(* ===== verification/HpackTables.v ===== *)
(** * The constant tables of HPACK ([chttp/src/chttp_h2_hpack_static.inc],
    [chttp_h2_hpack_huffman_data.inc])

    The static header table and the Huffman codes as the sources list them,
    and the properties of the code that are facts about the table. *)

From Stdlib Require Import String Ascii.
From S2P Require Import Prelude.
Local Open Scope Z_scope.

(** The bytes of a string literal. *)
Definition bytes_of (s : string) : list Z := (λ a, Z.of_nat (nat_of_ascii a)) <$> list_ascii_of_string s.

(** Names and values; the sizes in the source are their lengths. *)
Definition s_hpack_static : list (list Z * list Z) := (λ '(n, v), (bytes_of n, bytes_of v)) <$> [
  (":authority", EmptyString);
  (":method", "GET");
  (":method", "POST");
  (":path", "/");
  (":path", "/index.html");
  (":scheme", "http");
  (":scheme", "https");
  (":status", "200");
  (":status", "204");
  (":status", "206");
  (":status", "304");
  (":status", "400");
  (":status", "404");
  (":status", "500");
  ("accept-charset", EmptyString);
  ("accept-encoding", "gzip, deflate");
  ("accept-language", EmptyString);
  ("accept-ranges", EmptyString);
  ("accept", EmptyString);
  ("access-control-allow-origin", EmptyString);
  ("age", EmptyString);
  ("allow", EmptyString);
  ("authorization", EmptyString);
  ("cache-control", EmptyString);
  ("content-disposition", EmptyString);
  ("content-encoding", EmptyString);
  ("content-language", EmptyString);
  ("content-length", EmptyString);
  ("content-location", EmptyString);
  ("content-range", EmptyString);
  ("content-type", EmptyString);
  ("cookie", EmptyString);
  ("date", EmptyString);
  ("etag", EmptyString);
  ("expect", EmptyString);
  ("expires", EmptyString);
  ("from", EmptyString);
  ("host", EmptyString);
  ("if-match", EmptyString);
  ("if-modified-since", EmptyString);
  ("if-none-match", EmptyString);
  ("if-range", EmptyString);
  ("if-unmodified-since", EmptyString);
  ("last-modified", EmptyString);
  ("link", EmptyString);
  ("location", EmptyString);
  ("max-forwards", EmptyString);
  ("proxy-authenticate", EmptyString);
  ("proxy-authorization", EmptyString);
  ("range", EmptyString);
  ("referer", EmptyString);
  ("refresh", EmptyString);
  ("retry-after", EmptyString);
  ("server", EmptyString);
  ("set-cookie", EmptyString);
  ("strict-transport-security", EmptyString);
  ("transfer-encoding", EmptyString);
  ("user-agent", EmptyString);
  ("vary", EmptyString);
  ("via", EmptyString);
  ("www-authenticate", EmptyString)]%string.

(** The number of bits and the code, in the high bits of a 32-bit word, of
    the symbols 0 to 255 and the end-of-string symbol. *)
Definition s_huff_sym : list (Z * Z) := [
  (13, 4290772992); (23, 4294946816); (28, 4294966816); (28, 4294966832); (28, 4294966848); (28, 4294966864);
  (28, 4294966880); (28, 4294966896); (28, 4294966912); (24, 4294961664); (30, 4294967280); (28, 4294966928);
  (28, 4294966944); (30, 4294967284); (28, 4294966960); (28, 4294966976); (28, 4294966992); (28, 4294967008);
  (28, 4294967024); (28, 4294967040); (28, 4294967056); (28, 4294967072); (30, 4294967288); (28, 4294967088);
  (28, 4294967104); (28, 4294967120); (28, 4294967136); (28, 4294967152); (28, 4294967168); (28, 4294967184);
  (28, 4294967200); (28, 4294967216); (6, 1342177280); (10, 4261412864); (10, 4265607168); (12, 4288675840);
  (13, 4291297280); (6, 1409286144); (8, 4160749568); (11, 4282384384); (10, 4269801472); (10, 4273995776);
  (8, 4177526784); (11, 4284481536); (8, 4194304000); (6, 1476395008); (6, 1543503872); (6, 1610612736);
  (5, 0); (5, 134217728); (5, 268435456); (6, 1677721600); (6, 1744830464); (6, 1811939328);
  (6, 1879048192); (6, 1946157056); (6, 2013265920); (6, 2080374784); (7, 3087007744); (8, 4211081216);
  (15, 4294443008); (6, 2147483648); (12, 4289724416); (10, 4278190080); (13, 4291821568); (6, 2214592512);
  (7, 3120562176); (7, 3154116608); (7, 3187671040); (7, 3221225472); (7, 3254779904); (7, 3288334336);
  (7, 3321888768); (7, 3355443200); (7, 3388997632); (7, 3422552064); (7, 3456106496); (7, 3489660928);
  (7, 3523215360); (7, 3556769792); (7, 3590324224); (7, 3623878656); (7, 3657433088); (7, 3690987520);
  (7, 3724541952); (7, 3758096384); (7, 3791650816); (7, 3825205248); (8, 4227858432); (7, 3858759680);
  (8, 4244635648); (13, 4292345856); (19, 4294836224); (13, 4292870144); (14, 4293918720); (6, 2281701376);
  (15, 4294574080); (5, 402653184); (6, 2348810240); (5, 536870912); (6, 2415919104); (5, 671088640);
  (6, 2483027968); (6, 2550136832); (6, 2617245696); (5, 805306368); (7, 3892314112); (7, 3925868544);
  (6, 2684354560); (6, 2751463424); (6, 2818572288); (5, 939524096); (6, 2885681152); (7, 3959422976);
  (6, 2952790016); (5, 1073741824); (5, 1207959552); (6, 3019898880); (7, 3992977408); (7, 4026531840);
  (7, 4060086272); (7, 4093640704); (7, 4127195136); (15, 4294705152); (11, 4286578688); (14, 4294180864);
  (13, 4293394432); (28, 4294967232); (20, 4294860800); (22, 4294920192); (20, 4294864896); (20, 4294868992);
  (22, 4294921216); (22, 4294922240); (22, 4294923264); (23, 4294947328); (22, 4294924288); (23, 4294947840);
  (23, 4294948352); (23, 4294948864); (23, 4294949376); (23, 4294949888); (24, 4294961920); (23, 4294950400);
  (24, 4294962176); (24, 4294962432); (22, 4294925312); (23, 4294950912); (24, 4294962688); (23, 4294951424);
  (23, 4294951936); (23, 4294952448); (23, 4294952960); (21, 4294893568); (22, 4294926336); (23, 4294953472);
  (22, 4294927360); (23, 4294953984); (23, 4294954496); (24, 4294962944); (22, 4294928384); (21, 4294895616);
  (20, 4294873088); (22, 4294929408); (22, 4294930432); (23, 4294955008); (23, 4294955520); (21, 4294897664);
  (23, 4294956032); (22, 4294931456); (22, 4294932480); (24, 4294963200); (21, 4294899712); (22, 4294933504);
  (23, 4294956544); (23, 4294957056); (21, 4294901760); (21, 4294903808); (22, 4294934528); (21, 4294905856);
  (23, 4294957568); (22, 4294935552); (23, 4294958080); (23, 4294958592); (20, 4294877184); (22, 4294936576);
  (22, 4294937600); (22, 4294938624); (23, 4294959104); (22, 4294939648); (22, 4294940672); (23, 4294959616);
  (26, 4294965248); (26, 4294965312); (20, 4294881280); (19, 4294844416); (22, 4294941696); (23, 4294960128);
  (22, 4294942720); (25, 4294964736); (26, 4294965376); (26, 4294965440); (26, 4294965504); (27, 4294966208);
  (27, 4294966240); (26, 4294965568); (24, 4294963456); (25, 4294964864); (19, 4294852608); (21, 4294907904);
  (26, 4294965632); (27, 4294966272); (27, 4294966304); (26, 4294965696); (27, 4294966336); (24, 4294963712);
  (21, 4294909952); (21, 4294912000); (26, 4294965760); (26, 4294965824); (28, 4294967248); (27, 4294966368);
  (27, 4294966400); (27, 4294966432); (20, 4294885376); (24, 4294963968); (20, 4294889472); (21, 4294914048);
  (22, 4294943744); (21, 4294916096); (21, 4294918144); (23, 4294960640); (22, 4294944768); (22, 4294945792);
  (25, 4294964992); (25, 4294965120); (24, 4294964224); (24, 4294964480); (26, 4294965888); (23, 4294961152);
  (26, 4294965952); (27, 4294966464); (26, 4294966016); (26, 4294966080); (27, 4294966496); (27, 4294966528);
  (27, 4294966560); (27, 4294966592); (27, 4294966624); (28, 4294967264); (27, 4294966656); (27, 4294966688);
  (27, 4294966720); (27, 4294966752); (27, 4294966784); (26, 4294966144); (30, 4294967292)].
———
#### What you are asked to do
Pull every line containing "allow" from the entries above and copy it.

#### Written solution
  ("access-control-allow-origin", EmptyString);
  ("allow", EmptyString);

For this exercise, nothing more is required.